Можешь ли ты сказать, что сын твой или во время совещания с тобой слышал, или сам узнал когда-нибудь, что клянущийся, хотя бы клялся не ложно, оскорбляет Бога? Также, что злопамятному спастись невозможно, ибо пути, говорится в Писании, злопамятных к смерти (см.: Прит. 12, 28)? Или что злоречивого Бог так посрамляет, что даже устраняет его от чтения слова Божия? Также, что гордого и дерзкого Он низвергает с неба и предает гееннскому огню? Или что взирающего на жену нецеломудренными очами наказывает, как действительного прелюбодея? А столь обыкновенного у всех греха — осуждения ближних, навлекающего на нас тягчайшее наказание, убеждал ли ты когда-нибудь сына избегать этого греха и читал ли ему Христовы заповеди об этом? Или и сам ты не знаешь, что есть такие заповеди? Как же сын будет в состоянии исполнять то, заповедей о чем не знает и сам отец, который должен бы научить его?
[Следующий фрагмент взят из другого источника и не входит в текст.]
(** ** Live spend *)

(** [metering_service._running_window] *)
Definition running_window (p : mproject) (rows : list interval) (now : Z) : option Z * option Z :=
  let since := match rows with
               | r :: rows' => Some (zmin_of (iv_started r) (map iv_started rows'))
               | [] => mp_deploy_started p
               end in
  if existsb (λ r, negb (bool_decide (is_Some (iv_ended r)))) rows then (since, None)
  else
    match omap iv_ended rows with
    | e :: es => (since, Some (zmax_of e es))
    | [] => if bool_decide (mp_state p ∈ ["stopped"; "stopping"]) then (since, Some now)
            else (since, None)
    end.

Record live := mkLive {
  lv_total : amount;
  lv_by_kind : list (string * amount);
  lv_lines : list invoice_line;
  lv_budget : option amount;
  lv_warned : bool;
  lv_stopped : bool;
  lv_running_seconds : amount;
  lv_since : option Z;
  lv_until : option Z
}.

(** [metering_service.live_spend:445-446] the cost of a row in the totals by kind. *)
Definition live_row (now : Z) (row : interval) (m : list (string * amount)) : res (list (string * amount)) :=
  cost <- spend_total [usage_of row] now;;
  Ok (assoc_set (iv_kind row) (default 0 (assoc (iv_kind row) m) + cost)%Qc m).

(** [metering_service.live_spend] *)
Definition live_spend (db : ledger) (p : mproject) (now : Z) : res live :=
  let rows := project_rows db (mp_id p) in
  by_kind <- for_each rows (map (λ k, (k.1, 0%Qc)) KIND_TO_RATE) (live_row now);;
  '(lines, spans) <- for_each rows ([], []) (ledger_row now);;
  total <- spend_total (map usage_of rows) now;;
  let '(since, until) := running_window p rows now in
  Ok (mkLive total by_kind
        (map (invoice_line_of now spans) (sort_by (λ a b, str_leb a.1 b.1) lines))
        (mp_budget p) (mp_budget_warned p) (mp_budget_stopped p)
        (covered_seconds (map (λ r, (Some (iv_started r), iv_ended r)) rows) now) since until).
И, о, если бы было только это зло, что вы не советуете детям ничего полезного, — оно не было бы так велико! Но теперь вы увлекаете их еще к противному. В самом деле, когда отцы убеждают детей заниматься науками, то в их разговоре с детьми не слышно ничего другого, кроме таких слов: «Такой-то — человек низкий и из низкого состояния, усовершенствовавшийся в красноречии, получил весьма высокую должность, приобрел большое богатство, взял богатую жену, построил великолепный дом, стал для всех страшен и знаменит». Другой говорит: «Такой-то, изучив италийский язык, блистает при дворе и всем там распоряжается». Иной опять указывает на другого, и все — на прославившихся на земле, а о небесном никто ни разу не вспоминает, если же иной попытается напомнить, то он прогоняется, как человек, который все расстраивает.
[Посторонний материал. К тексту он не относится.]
(* ===== verification/ProjectTimer.v ===== *)
(** * Project timers: [services/project_timer.py]

    One tick of the timer thread: projects whose auto-stop or lifetime has expired, warnings
    before that, and projects whose background job was lost.  The tick commits after each
    project; an exception ends the tick and keeps what was committed.  Redis, the queue and
    the synchronous stop of [deploy_service] are arguments; [enqueue_job], [get_job_info] and
    [_clear_project_job_ref] catch their own exceptions. *)
From stdpp Require Import prelude strings.
From S2P Require Import Prelude PyStr PyVal PyLemmas.

Open Scope list_scope.

(** ** State *)

(** The columns of [Project] the timer reads and writes; instants in microseconds. *)
Record tproject := mkTProject {
  tp_id : string;
  tp_state : string;
  tp_host : option string;
  tp_stop_started : option Z;
  tp_stop_expires : option Z;
  tp_stop_warned : bool;
  tp_auto_stopped : bool;
  tp_lifetime : option Z;
  tp_delete_warned : bool;
  tp_error : option string;
  tp_updated : Z
}.

Inductive timer := AutoStop | AutoDelete.

(** Messages, jobs and calls a tick makes. *)
Inductive timer_effect :=
| TimerFired (id : string) (t : timer)
| TimerWarning (id : string) (t : timer) (expires_at minutes_remaining : Z)
| ProjectDeleted (id : string)
| StateChanged (id error : string)
| EnqueueStop (id : string)
| EnqueueDestroy (id : string)
| ReleaseEips (id : string)
| ClearJobRef (id : string) (job : option string).

(** The lists [_check_project_timers] returns. *)
Record timer_result := mkResult {
  r_stop : list string;
  r_delete : list string;
  r_stop_warned : list string;
  r_delete_warned : list string;
  r_recovered : list string
}.

Record tick := mkTick { tk_db : list tproject; tk_result : timer_result; tk_effects : list timer_effect }.

(** A piece of the tick: the state afterwards, and whether it went on without an exception. *)
Definition act : Type := tick → tick * bool.
Definition skip : act := λ t, (t, true).
Definition then_ (a b : act) : act := λ t, let '(t, ok) := a t in if ok then b t else (t, false).

(** [for p in rows: f(p)], the rows by their ids. *)
Fixpoint each (ids : list string) (f : string → act) : act :=
  match ids with
  | [] => skip
  | i :: ids' => then_ (f i) (each ids' f)
  end.

Definition emit (e : timer_effect) : act :=
  λ t, (mkTick (tk_db t) (tk_result t) (tk_effects t ++ [e]), true).
Definition note (f : timer_result → timer_result) : act :=
  λ t, (mkTick (tk_db t) (f (tk_result t)) (tk_effects t), true).
(** Write the columns of a row and commit. *)
Definition save (id : string) (f : tproject → tproject) : act :=
  λ t, (mkTick (map (λ p, if String.eqb (tp_id p) id then f p else p) (tk_db t)) (tk_result t) (tk_effects t), true).
Definition remove (id : string) : act :=
  λ t, (mkTick (List.filter (λ p, negb (String.eqb (tp_id p) id)) (tk_db t)) (tk_result t) (tk_effects t), true).

Definition row (id : string) (t : tick) : option tproject :=
  List.find (λ p, String.eqb (tp_id p) id) (tk_db t).
(** [f] on the current row of a project. *)
Definition on_row (id : string) (f : tproject → act) : act :=
  λ t, match row id t with Some p => f p t | None => (t, true) end.
(** The ids of the rows a query finds, when it is made. *)
Definition query (q : tproject → bool) (f : list string → act) : act :=
  λ t, f (map tp_id (List.filter q (tk_db t))) t.

Definition note_stop id r := mkResult (r_stop r ++ [id]) (r_delete r) (r_stop_warned r) (r_delete_warned r) (r_recovered r).
Definition note_delete id r := mkResult (r_stop r) (r_delete r ++ [id]) (r_stop_warned r) (r_delete_warned r) (r_recovered r).
Definition note_stop_warned id r := mkResult (r_stop r) (r_delete r) (r_stop_warned r ++ [id]) (r_delete_warned r) (r_recovered r).
Definition note_delete_warned id r := mkResult (r_stop r) (r_delete r) (r_stop_warned r) (r_delete_warned r ++ [id]) (r_recovered r).
Definition note_recovered id r := mkResult (r_stop r) (r_delete r) (r_stop_warned r) (r_delete_warned r) (r_recovered r ++ [id]).

(** ** Arithmetic *)

Definition MINUTE : Z := 60 * 1000000.
(** [project_timer._WARNING_MINUTES:9-9] *)
Definition WARNING_MINUTES : Z := 5.

(** [round(x / y)] for [y > 0]: to the nearest, halves to even. *)
Definition round_div (x y : Z) : Z :=
  let q := x / y in
  let r := 2 * (x mod y) in
  if r <? y then q else if y <? r then q + 1 else if Z.even q then q else q + 1.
Итак, вы, когда напеваете это детям с самого начала, у́чите их не другому чему, как основанию всех пороков, вселяя в них две самые сильные страсти, то есть корыстолюбие и еще более порочную страсть — суетное тщеславие. Каждая из них и порознь может извратить все, а когда они обе вместе вторгнутся в нежную душу юноши, то, подобно соединившимся бурным потокам, извращают все доброе и наносят столько терния, столько песку, столько сору, что делают душу безплодной и не способной ни к чему доброму. Это могут засвидетельствовать нам изречения и внешних писателей: так, из этих страстей одну, не соединенную с другой, но саму по себе один назвал верхом, а другой — главой зол.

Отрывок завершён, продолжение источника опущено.